From the line containing "(** What [idestart]" down to the line containing "(u8 (Z.lor (Z.lor" in the records below, reproduce every line exactly, ends included, and omit all others.

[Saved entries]
== == ==
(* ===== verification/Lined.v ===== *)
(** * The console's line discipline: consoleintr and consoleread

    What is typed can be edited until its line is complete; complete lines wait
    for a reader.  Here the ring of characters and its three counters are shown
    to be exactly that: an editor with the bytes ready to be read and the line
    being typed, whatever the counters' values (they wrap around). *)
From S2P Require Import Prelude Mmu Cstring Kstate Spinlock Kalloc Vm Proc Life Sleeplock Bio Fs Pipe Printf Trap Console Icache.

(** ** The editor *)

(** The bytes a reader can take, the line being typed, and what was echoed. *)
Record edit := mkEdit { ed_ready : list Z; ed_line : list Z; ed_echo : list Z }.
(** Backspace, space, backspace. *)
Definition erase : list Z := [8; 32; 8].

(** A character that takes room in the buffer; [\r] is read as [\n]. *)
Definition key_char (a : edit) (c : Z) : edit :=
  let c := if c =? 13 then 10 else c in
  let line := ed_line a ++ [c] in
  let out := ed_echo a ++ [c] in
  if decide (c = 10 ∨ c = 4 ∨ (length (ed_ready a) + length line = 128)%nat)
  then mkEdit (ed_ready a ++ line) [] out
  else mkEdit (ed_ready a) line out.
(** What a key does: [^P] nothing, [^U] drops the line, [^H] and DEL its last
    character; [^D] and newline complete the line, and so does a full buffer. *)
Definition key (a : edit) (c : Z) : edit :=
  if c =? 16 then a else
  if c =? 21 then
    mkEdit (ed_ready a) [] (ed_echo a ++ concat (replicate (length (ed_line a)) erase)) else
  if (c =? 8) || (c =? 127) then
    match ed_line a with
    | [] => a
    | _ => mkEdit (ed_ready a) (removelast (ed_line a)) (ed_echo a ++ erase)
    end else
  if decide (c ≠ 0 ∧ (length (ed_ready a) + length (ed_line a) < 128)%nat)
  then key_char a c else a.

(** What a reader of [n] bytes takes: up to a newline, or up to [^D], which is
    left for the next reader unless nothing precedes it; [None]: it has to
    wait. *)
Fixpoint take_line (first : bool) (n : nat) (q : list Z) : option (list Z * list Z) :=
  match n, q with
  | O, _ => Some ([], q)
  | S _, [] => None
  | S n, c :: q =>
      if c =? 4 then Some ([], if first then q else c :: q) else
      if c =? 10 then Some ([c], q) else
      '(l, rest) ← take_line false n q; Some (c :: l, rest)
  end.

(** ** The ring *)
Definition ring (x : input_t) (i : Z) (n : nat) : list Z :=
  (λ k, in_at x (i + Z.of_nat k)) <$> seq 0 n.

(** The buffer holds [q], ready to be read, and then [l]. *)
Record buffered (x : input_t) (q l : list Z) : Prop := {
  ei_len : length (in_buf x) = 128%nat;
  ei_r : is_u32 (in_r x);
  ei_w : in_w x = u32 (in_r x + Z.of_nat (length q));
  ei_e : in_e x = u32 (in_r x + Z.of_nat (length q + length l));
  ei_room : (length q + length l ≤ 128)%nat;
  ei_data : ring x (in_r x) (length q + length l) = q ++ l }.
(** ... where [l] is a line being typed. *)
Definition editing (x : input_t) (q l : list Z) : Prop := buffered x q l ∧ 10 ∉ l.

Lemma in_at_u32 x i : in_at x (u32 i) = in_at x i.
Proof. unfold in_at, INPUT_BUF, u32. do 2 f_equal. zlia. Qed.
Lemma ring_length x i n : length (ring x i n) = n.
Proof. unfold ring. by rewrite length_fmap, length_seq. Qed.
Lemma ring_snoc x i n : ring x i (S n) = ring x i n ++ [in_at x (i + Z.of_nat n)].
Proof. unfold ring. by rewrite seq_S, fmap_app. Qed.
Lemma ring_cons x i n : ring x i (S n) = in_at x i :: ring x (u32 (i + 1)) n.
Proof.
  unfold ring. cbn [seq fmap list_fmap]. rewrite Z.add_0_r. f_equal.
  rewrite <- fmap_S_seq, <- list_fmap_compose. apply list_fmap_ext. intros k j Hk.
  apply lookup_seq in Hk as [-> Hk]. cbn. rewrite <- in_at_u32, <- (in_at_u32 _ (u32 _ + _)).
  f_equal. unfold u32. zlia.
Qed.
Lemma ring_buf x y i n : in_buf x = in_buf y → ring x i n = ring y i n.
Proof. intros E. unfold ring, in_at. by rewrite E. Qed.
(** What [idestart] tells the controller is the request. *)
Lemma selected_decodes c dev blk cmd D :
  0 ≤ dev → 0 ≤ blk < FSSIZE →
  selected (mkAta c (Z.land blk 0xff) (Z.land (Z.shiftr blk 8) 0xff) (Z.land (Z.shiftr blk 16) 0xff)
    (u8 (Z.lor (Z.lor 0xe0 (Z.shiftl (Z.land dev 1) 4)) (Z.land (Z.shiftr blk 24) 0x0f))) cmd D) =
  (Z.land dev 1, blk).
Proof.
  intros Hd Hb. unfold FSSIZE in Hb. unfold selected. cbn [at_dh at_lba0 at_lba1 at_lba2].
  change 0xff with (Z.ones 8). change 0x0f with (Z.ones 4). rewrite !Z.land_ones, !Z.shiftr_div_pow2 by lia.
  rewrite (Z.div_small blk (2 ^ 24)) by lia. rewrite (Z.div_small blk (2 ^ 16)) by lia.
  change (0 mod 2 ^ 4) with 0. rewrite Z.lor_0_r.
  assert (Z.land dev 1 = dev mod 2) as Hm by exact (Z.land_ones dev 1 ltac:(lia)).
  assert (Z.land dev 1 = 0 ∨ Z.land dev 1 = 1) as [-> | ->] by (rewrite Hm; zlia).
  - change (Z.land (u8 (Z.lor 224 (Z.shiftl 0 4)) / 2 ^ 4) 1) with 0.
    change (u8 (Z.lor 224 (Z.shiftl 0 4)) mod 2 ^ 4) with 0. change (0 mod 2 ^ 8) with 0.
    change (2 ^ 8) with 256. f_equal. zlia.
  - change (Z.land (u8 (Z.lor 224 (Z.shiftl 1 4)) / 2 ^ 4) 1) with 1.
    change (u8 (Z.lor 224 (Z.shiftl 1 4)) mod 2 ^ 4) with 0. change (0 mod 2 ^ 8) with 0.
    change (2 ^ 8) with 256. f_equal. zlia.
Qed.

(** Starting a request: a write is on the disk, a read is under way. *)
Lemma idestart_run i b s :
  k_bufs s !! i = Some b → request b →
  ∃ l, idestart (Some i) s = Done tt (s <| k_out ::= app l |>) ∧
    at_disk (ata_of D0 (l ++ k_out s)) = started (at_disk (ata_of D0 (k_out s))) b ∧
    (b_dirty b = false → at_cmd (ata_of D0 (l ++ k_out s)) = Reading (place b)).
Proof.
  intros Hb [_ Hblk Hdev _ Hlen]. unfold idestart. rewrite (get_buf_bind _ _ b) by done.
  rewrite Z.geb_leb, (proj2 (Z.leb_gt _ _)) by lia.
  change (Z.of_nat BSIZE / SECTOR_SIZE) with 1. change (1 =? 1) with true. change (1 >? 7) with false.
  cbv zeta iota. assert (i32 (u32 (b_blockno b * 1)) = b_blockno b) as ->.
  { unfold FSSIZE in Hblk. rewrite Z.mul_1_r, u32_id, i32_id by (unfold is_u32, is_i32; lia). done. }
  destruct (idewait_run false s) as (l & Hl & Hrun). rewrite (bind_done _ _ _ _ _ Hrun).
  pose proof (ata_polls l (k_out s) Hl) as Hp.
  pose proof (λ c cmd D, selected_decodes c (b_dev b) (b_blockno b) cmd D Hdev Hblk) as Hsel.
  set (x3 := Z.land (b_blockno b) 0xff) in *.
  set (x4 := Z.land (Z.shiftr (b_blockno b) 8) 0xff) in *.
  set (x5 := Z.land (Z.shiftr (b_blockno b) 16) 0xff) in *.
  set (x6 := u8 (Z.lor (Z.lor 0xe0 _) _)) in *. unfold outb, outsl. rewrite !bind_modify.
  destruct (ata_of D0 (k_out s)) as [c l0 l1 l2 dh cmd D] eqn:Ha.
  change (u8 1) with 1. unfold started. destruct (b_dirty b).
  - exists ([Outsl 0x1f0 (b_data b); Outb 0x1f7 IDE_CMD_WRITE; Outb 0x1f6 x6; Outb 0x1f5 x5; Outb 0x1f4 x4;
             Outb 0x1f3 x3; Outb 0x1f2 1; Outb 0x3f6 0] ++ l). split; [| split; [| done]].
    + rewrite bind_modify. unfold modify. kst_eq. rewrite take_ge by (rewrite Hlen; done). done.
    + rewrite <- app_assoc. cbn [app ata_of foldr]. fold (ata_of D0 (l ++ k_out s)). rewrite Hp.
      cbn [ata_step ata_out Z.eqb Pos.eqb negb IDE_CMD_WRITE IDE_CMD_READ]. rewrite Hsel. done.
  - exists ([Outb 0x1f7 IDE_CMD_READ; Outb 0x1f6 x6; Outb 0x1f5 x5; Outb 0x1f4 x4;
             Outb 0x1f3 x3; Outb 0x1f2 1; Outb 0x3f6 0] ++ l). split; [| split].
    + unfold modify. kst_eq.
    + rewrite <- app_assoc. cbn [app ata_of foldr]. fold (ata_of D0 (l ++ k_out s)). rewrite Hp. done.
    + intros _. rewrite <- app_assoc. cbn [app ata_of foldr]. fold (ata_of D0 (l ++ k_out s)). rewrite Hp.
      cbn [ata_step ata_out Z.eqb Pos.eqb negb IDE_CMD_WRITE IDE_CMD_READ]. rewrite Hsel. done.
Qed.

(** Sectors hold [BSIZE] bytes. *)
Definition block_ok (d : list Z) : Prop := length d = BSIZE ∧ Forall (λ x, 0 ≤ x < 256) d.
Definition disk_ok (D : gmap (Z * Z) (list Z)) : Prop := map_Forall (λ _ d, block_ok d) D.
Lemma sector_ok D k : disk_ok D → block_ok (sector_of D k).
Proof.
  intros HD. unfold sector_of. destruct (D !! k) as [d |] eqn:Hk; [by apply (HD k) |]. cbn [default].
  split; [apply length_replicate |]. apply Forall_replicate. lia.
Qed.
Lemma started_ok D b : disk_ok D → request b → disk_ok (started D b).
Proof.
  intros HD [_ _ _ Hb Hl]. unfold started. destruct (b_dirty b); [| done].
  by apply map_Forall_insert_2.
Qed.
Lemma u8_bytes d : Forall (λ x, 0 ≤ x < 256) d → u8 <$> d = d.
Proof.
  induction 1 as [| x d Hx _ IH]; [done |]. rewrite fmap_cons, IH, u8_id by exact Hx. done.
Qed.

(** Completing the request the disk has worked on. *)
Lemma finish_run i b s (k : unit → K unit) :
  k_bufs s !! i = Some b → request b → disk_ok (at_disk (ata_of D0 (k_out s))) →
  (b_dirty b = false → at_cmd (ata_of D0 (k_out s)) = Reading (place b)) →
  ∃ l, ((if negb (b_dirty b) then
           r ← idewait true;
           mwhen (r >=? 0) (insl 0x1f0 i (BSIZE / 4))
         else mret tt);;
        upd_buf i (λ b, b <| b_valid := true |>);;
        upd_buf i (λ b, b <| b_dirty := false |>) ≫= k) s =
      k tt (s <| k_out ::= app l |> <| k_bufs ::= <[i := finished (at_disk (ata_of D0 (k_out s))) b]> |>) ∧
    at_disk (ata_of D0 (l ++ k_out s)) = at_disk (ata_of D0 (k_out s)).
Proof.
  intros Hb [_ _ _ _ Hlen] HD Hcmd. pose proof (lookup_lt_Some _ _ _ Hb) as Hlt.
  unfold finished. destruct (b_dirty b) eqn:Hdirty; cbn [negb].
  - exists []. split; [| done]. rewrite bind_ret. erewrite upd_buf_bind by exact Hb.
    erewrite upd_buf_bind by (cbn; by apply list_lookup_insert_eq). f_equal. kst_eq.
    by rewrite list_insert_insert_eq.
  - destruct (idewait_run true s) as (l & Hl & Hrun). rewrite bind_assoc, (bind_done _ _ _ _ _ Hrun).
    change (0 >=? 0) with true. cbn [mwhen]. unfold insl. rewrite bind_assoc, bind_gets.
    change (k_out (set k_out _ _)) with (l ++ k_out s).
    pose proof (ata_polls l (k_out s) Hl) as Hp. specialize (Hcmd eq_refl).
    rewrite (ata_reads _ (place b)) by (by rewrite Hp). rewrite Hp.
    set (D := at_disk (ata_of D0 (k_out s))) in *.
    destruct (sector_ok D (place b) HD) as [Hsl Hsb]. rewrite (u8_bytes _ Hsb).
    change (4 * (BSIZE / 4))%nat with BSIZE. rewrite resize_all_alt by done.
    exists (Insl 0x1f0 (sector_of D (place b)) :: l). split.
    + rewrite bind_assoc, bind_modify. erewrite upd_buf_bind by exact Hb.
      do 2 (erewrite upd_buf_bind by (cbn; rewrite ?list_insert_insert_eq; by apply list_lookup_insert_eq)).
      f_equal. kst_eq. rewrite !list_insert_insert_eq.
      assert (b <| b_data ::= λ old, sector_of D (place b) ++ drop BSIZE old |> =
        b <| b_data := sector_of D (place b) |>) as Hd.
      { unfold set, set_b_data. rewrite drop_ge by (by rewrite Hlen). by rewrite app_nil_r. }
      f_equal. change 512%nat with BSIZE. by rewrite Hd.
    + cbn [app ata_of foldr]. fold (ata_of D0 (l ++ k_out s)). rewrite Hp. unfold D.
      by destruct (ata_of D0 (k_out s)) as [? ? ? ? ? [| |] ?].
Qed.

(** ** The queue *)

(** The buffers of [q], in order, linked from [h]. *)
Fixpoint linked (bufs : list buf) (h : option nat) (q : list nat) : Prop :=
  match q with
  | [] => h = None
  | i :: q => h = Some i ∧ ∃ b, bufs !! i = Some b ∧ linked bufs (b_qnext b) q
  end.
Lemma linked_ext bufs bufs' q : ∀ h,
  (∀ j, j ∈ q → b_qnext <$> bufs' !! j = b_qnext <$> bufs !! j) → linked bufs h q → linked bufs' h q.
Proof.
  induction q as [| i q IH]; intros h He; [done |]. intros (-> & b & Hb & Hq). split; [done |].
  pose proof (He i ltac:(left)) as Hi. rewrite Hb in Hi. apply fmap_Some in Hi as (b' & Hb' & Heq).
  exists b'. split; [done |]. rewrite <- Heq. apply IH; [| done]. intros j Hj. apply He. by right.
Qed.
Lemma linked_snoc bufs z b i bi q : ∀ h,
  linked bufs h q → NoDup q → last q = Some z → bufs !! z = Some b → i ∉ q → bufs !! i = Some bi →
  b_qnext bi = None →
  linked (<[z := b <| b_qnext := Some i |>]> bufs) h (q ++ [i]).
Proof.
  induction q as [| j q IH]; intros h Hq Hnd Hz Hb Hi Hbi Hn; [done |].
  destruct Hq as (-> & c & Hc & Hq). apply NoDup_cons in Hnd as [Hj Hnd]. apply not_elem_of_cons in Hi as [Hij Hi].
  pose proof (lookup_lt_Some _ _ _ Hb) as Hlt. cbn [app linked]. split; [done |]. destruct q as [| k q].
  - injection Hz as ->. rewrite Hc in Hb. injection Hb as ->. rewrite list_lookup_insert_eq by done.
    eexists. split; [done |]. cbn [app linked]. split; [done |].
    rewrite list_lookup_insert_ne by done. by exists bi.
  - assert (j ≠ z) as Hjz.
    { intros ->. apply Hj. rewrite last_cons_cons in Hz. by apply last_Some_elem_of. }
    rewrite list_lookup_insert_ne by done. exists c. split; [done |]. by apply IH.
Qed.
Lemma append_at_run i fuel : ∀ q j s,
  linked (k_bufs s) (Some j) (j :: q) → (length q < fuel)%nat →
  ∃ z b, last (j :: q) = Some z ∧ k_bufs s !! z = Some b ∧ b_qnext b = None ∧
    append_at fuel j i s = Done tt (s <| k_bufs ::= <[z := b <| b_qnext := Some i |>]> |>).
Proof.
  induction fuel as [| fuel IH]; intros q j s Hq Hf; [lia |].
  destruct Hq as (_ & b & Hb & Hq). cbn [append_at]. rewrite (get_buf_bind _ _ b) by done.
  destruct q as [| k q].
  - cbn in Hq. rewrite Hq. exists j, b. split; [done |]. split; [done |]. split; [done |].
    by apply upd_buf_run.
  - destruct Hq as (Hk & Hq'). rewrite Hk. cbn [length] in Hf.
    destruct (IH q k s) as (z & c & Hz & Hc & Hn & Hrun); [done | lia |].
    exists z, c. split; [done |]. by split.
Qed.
== == ==
• _Response_:
(** What [idestart] tells the controller is the request. *)
Lemma selected_decodes c dev blk cmd D :
  0 ≤ dev → 0 ≤ blk < FSSIZE →
  selected (mkAta c (Z.land blk 0xff) (Z.land (Z.shiftr blk 8) 0xff) (Z.land (Z.shiftr blk 16) 0xff)
    (u8 (Z.lor (Z.lor 0xe0 (Z.shiftl (Z.land dev 1) 4)) (Z.land (Z.shiftr blk 24) 0x0f))) cmd D) =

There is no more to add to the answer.